Catalogue Number: GEMMCD9492

Tracks:

Composition Artist Credit
Suite Arthur Foote, Composer
Arthur Foote, Composer
Boston Symphony Orchestra
Serge Koussevitzky, Conductor
San Juan Capistrano Harl McDonald, Composer
Boston Symphony Orchestra
Harl McDonald, Composer
Serge Koussevitzky, Conductor
(El) salón México Aaron Copland, Composer
Aaron Copland, Composer
Boston Symphony Orchestra
Serge Koussevitzky, Conductor
Symphony No. 1, 'Symphony 1933' Roy Harris, Composer
Boston Symphony Orchestra
Roy Harris, Composer
Serge Koussevitzky, Conductor
Symphony No. 3 Roy Harris, Composer
Boston Symphony Orchestra
Roy Harris, Composer
Serge Koussevitzky, Conductor
At long last there seems to be a resurgence of interest in Koussevitzky (not before time, I might add) and I hope the appearance of these records from the 1930s presages the reissue of such marvellous performances as his pioneering and incandescent Harold in Italy, Prokofiev's Fifth and Shostakovich's Ninth Symphonies. The most important of the works on the present CD are the two Harris symphonies: the classic account of the Third has never been surpassed, even by the two recordings made by Bernstein, a most devoted admirer.
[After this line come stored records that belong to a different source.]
Lemma test_connection_returns_bool_witness :
  fst (test_connection Worlds.E_down Worlds.local_client Worlds.s0)
  = Returns false /\
  log (snd (test_connection Worlds.E_down Worlds.local_client Worlds.s0))
  = [(WARNING, MsgConnectionTestFailed RequestsConnectionError)].
Proof.
  destruct (test_connection_returns_bool
              Worlds.E_down Worlds.local_client Worlds.s0)
    as (_ & _ & _ & _ & b & Hb & _ & _ & Hexn).
  destruct (Hexn RequestsConnectionError eq_refl) as [-> Hlog].
  split; [exact Hb | exact Hlog].
Defined.

(** C8, as stated, fails: a 404 response makes [test_connection] return
    [False] without anything being logged. *)
Lemma test_connection_404_logs_nothing :
  network Worlds.E_404 (connection_request Worlds.local_client)
  = Returns Worlds.not_found_response /\
  fst (test_connection Worlds.E_404 Worlds.local_client Worlds.s0)
  = Returns false /\
  log (snd (test_connection Worlds.E_404 Worlds.local_client Worlds.s0)) = [].
Proof. repeat split. Qed.

End Client.

(** ** More on the parsing client *)

Section ClientFiles.
Import PyStr Minueru.
#[local] Open Scope list_scope.

(** *** [_prepare_files] *)

(** X1. When the list is not empty and every path names a readable
    regular file, [_prepare_files] returns one entry per path, in the
    order of the list: field name [files], the path's last component, a
    file object of its own, the detected MIME type.  The world gets one
    open file object per path, and nothing is sent or logged. *)
Theorem prepare_files_opens_every_path (E : env) (paths : list string)
    (s : state) :
  paths <> [] ->
  Forall (openable E) paths ->
  exists s1,
    _prepare_files E paths s
    = (Returns (entries_from (length (file_objs s)) paths), s1) /\
    length (entries_from (length (file_objs s)) paths) = length paths /\
    (forall i p,
        paths !! i = Some p ->
        entries_from (length (file_objs s)) paths !! i
        = Some {| field := "files";
                  filename := PurePath.name (PurePath.Path p);
                  fileobj := length (file_objs s) + i;
                  content_type := _detect_mime_type (PurePath.Path p) |}) /\
    file_objs s1 = file_objs s ++ map fresh_obj (map PurePath.Path paths) /\
    sent s1 = sent s /\ log s1 = log s.
Proof.
  intros Hne Hall.
  destruct (prepare_loop_all_openable E paths Hall [] s) as [s1 Hs1].
  simpl in Hs1. exists s1.
  rewrite prepare_files_loop, Hs1 by done. split; [done |].
  split; [unfold entries_from; now rewrite length_imap, length_map |].
  split.
  { intros i p Hi. unfold entries_from.
    rewrite list_lookup_imap, list_lookup_fmap, Hi. reflexivity. }
  destruct (prepare_loop_returns E paths [] s _ s1 Hs1) as [_ Hobjs].
  destruct (prepare_loop_trace E paths [] s) as [Hsent Hlog].
  rewrite Hs1 in Hsent, Hlog. done.
Qed.

Lemma prepare_files_opens_every_path_witness :
  fst (_prepare_files Worlds.E_office_500 ["a.pdf"; "./notes//b.DOCX"] Worlds.s_busy)
  = Returns
      [ {| field := "files"; filename := "a.pdf"; fileobj := 1;
           content_type := "application/pdf" |};
        {| field := "files"; filename := "b.DOCX"; fileobj := 2;
           content_type :=
             "application/vnd.openxmlformats-officedocument.wordprocessingml.document" |} ].
Proof.
  destruct (prepare_files_opens_every_path
              Worlds.E_office_500 ["a.pdf"; "./notes//b.DOCX"] Worlds.s_busy)
    as (s1 & Hs1 & _).
  - discriminate.
  - repeat constructor.
  - rewrite Hs1. reflexivity.
Defined.

(** X2. [_prepare_files] returns exactly when the list is not empty and
    every path names a readable regular file; in every other case it
    raises, and the exception is the one of the first path that is not
    such a file: [FileNotFoundError] when [Path.exists()] finds nothing,
    the [OSError] of [Path.exists()] when the test itself fails,
    [ValueError] for something that is no regular file, and the error of
    [open] for a file that cannot be opened. *)
Theorem prepare_files_returns_iff (E : env) (paths : list string) (s : state) :
  ((exists files s1, _prepare_files E paths s = (Returns files, s1))
   <-> paths <> [] /\ Forall (openable E) paths) /\
  (forall pre p post,
      paths = pre ++ p :: post ->
      Forall (openable E) pre -> ~ openable E p ->
      match fs E !! PurePath.Path p with
      | None =>
          fst (_prepare_files E paths s)
          = Raises (FileNotFoundError ("文件不存在: " +:+ PurePath.Path p))
      | Some (Unstatable errno) =>
          fst (_prepare_files E paths s) = Raises (OSError errno)
      | Some Directory =>
          fst (_prepare_files E paths s)
          = Raises (ValueError ("不是有效的文件: " +:+ PurePath.Path p))
      | Some (RegularFile _) =>
          exists m, fst (_prepare_files E paths s) = Raises (PermissionError m)
      end).
Proof.
  split; [apply prepare_files_spec |].
  intros pre p post -> Hpre Hp.
  rewrite prepare_files_loop by (now destruct pre).
  rewrite (prepare_loop_skip E pre Hpre), prepare_loop_step.
  unfold openable in Hp.
  destruct (fs E !! PurePath.Path p) as [[[] | | errno] |]; simpl; eauto.
  done.
Qed.

Lemma prepare_files_returns_iff_witness :
  fst (_prepare_files Worlds.E_office_500 ["a.pdf"; "toolong.pdf"] Worlds.s0)
  = Raises (OSError 36).
Proof.
  refine (proj2 (prepare_files_returns_iff Worlds.E_office_500
                   ["a.pdf"; "toolong.pdf"] Worlds.s0)
            ["a.pdf"] "toolong.pdf" [] eq_refl _ _).
  - repeat constructor.
  - discriminate.
Defined.

(** X3. When the first path that is not a readable regular file names
    something that exists but is no regular file, [_prepare_files] raises
    [ValueError] for it; [parse] then returns [None], sends nothing and
    logs the error in its last [except] clause. *)
Theorem parse_rejects_directory (E : env) (c : client)
    (pre post : list string) (p : string) (s : state) :
  Forall (openable E) pre ->
  fs E !! PurePath.Path p = Some Directory ->
  fst (_prepare_files E (pre ++ p :: post) s)
  = Raises (ValueError ("不是有效的文件: " +:+ PurePath.Path p)) /\
  fst (parse E c (pre ++ p :: post) s) = Returns PyNone /\
  sent (snd (parse E c (pre ++ p :: post) s)) = sent s /\
  log (snd (parse E c (pre ++ p :: post) s))
  = log s ++ [(ERROR, MsgException
                        (ValueError ("不是有效的文件: " +:+ PurePath.Path p)))].
Proof.
  intros Hpre Hp.
  assert (Hraise : fst (_prepare_files E (pre ++ p :: post) s)
                   = Raises (ValueError ("不是有效的文件: " +:+ PurePath.Path p))).
  { rewrite prepare_files_loop by (now destruct pre).
    now rewrite (prepare_loop_skip E pre Hpre), prepare_loop_step, Hp. }
  destruct (_prepare_files E (pre ++ p :: post) s) as [r s1] eqn:Hr.
  simpl in Hraise. subst r.
  destruct (parse_prepare_raises E c _ s s1 _ Hr) as (qs & _ & _ & ->).
  done.
Qed.

Lemma parse_rejects_directory_witness :
  log (snd (parse Worlds.E_office_500 Worlds.local_client
              ["a.pdf"; "notes/"; "missing.pdf"] Worlds.s0))
  = [(ERROR, MsgException (ValueError "不是有效的文件: notes"))].
Proof.
  refine (proj2 (proj2 (proj2
            (parse_rejects_directory Worlds.E_office_500 Worlds.local_client
               ["a.pdf"] ["missing.pdf"] "notes/" Worlds.s0 _ _)))).
  - repeat constructor.
  - reflexivity.
Defined.

(** *** What [parse] sends *)

(** X4. When the list is not empty and every path names a readable
    regular file, [parse] hands exactly one request to the HTTP library,
    whatever the answer is: a POST to the stored base URL carrying the
    entries of all the paths in order, the fifteen default form fields,
    the header [accept: application/json] and the client's timeout. *)
Theorem parse_sends_one_post (E : env) (o : option string) (t : Z)
    (paths : list string) (s : state) :
  paths <> [] ->
  Forall (openable E) paths ->
  sent (snd (parse E (init o t) paths s))
  = sent s ++
    [ {| method := POST;
         url := base_url (init o t);
         req_files := entries_from (length (file_objs s)) paths;
         req_data := DEFAULT_PARAMS;
         req_headers := [("accept", "application/json")];
         req_timeout := t |} ] /\
  length DEFAULT_PARAMS = 15%nat.
Proof.
  intros Hne Hall.
  destruct (prepare_loop_all_openable E paths Hall [] s) as [s1 Hs1].
  rewrite <- prepare_files_loop in Hs1 by done.
  destruct (parse_prepare_returns E (init o t) paths s s1 _ Hs1) as [_ ->].
  done.
Qed.

Lemma parse_sends_one_post_witness :
  map url (sent (snd (parse Worlds.E_office_slow
                        (init (Some "http://10.0.0.7:9000/file_parse") 30)
                        ["a.pdf"; "notes/b.DOCX"] Worlds.s0)))
  = ["http://10.0.0.7:9000/file_parse"].
Proof.
  destruct (parse_sends_one_post Worlds.E_office_slow
              (Some "http://10.0.0.7:9000/file_parse") 30
              ["a.pdf"; "notes/b.DOCX"] Worlds.s0) as [-> _].
  - discriminate.
  - repeat constructor.
  - reflexivity.
Defined.

(** X5. [parse] hands a request to the HTTP library exactly when the
    list is not empty and every path names a readable regular file; in
    every other case the list of requests made is left as it was. *)
Theorem parse_sends_iff_all_openable (E : env) (c : client)
    (paths : list string) (s : state) :
  (paths <> [] /\ Forall (openable E) paths ->
   exists files,
     sent (snd (parse E c paths s)) = sent s ++ [post_request c files]) /\
  (~ (paths <> [] /\ Forall (openable E) paths) ->
   sent (snd (parse E c paths s)) = sent s /\
   fst (parse E c paths s) = Returns PyNone).
Proof. exact (parse_sent E c paths s). Qed.

(** *** The file objects *)

(** X6. When the list is not empty and every path names a readable
    regular file, [parse] leaves the world with one more file object per
    path, in order, each closed by exactly one call of [.close()], and
    this for every answer or failure of the network. *)
Theorem parse_closes_every_opened_file (E : env) (c : client)
    (paths : list string) (s : state) :
  paths <> [] ->
  Forall (openable E) paths ->
  file_objs (snd (parse E c paths s))
  = file_objs s ++
    map (fun p => {| f_path := PurePath.Path p; closed := true;
                     close_calls := 1 |}) paths.
Proof.
  intros Hne Hall.
  destruct (proj2 (prepare_files_spec E paths s) (conj Hne Hall))
    as (files & s1 & Hp).
  rewrite (parse_closes_prepared_files E c paths s s1 files Hp).
  now rewrite map_map.
Qed.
Good though it is nowadays, the Boston orchestra seems a shadow of what it was in Koussevitzky's hands. If you doubt me, listen to its stunning El sal3/4n Mexico, sounding marvellous for its age and fresher than on its appearance on LP in the 1960s, when echo was added (RCA, 11/67—nla). This new transfer gives us the originals more or less straight and they have the greater bite and impact.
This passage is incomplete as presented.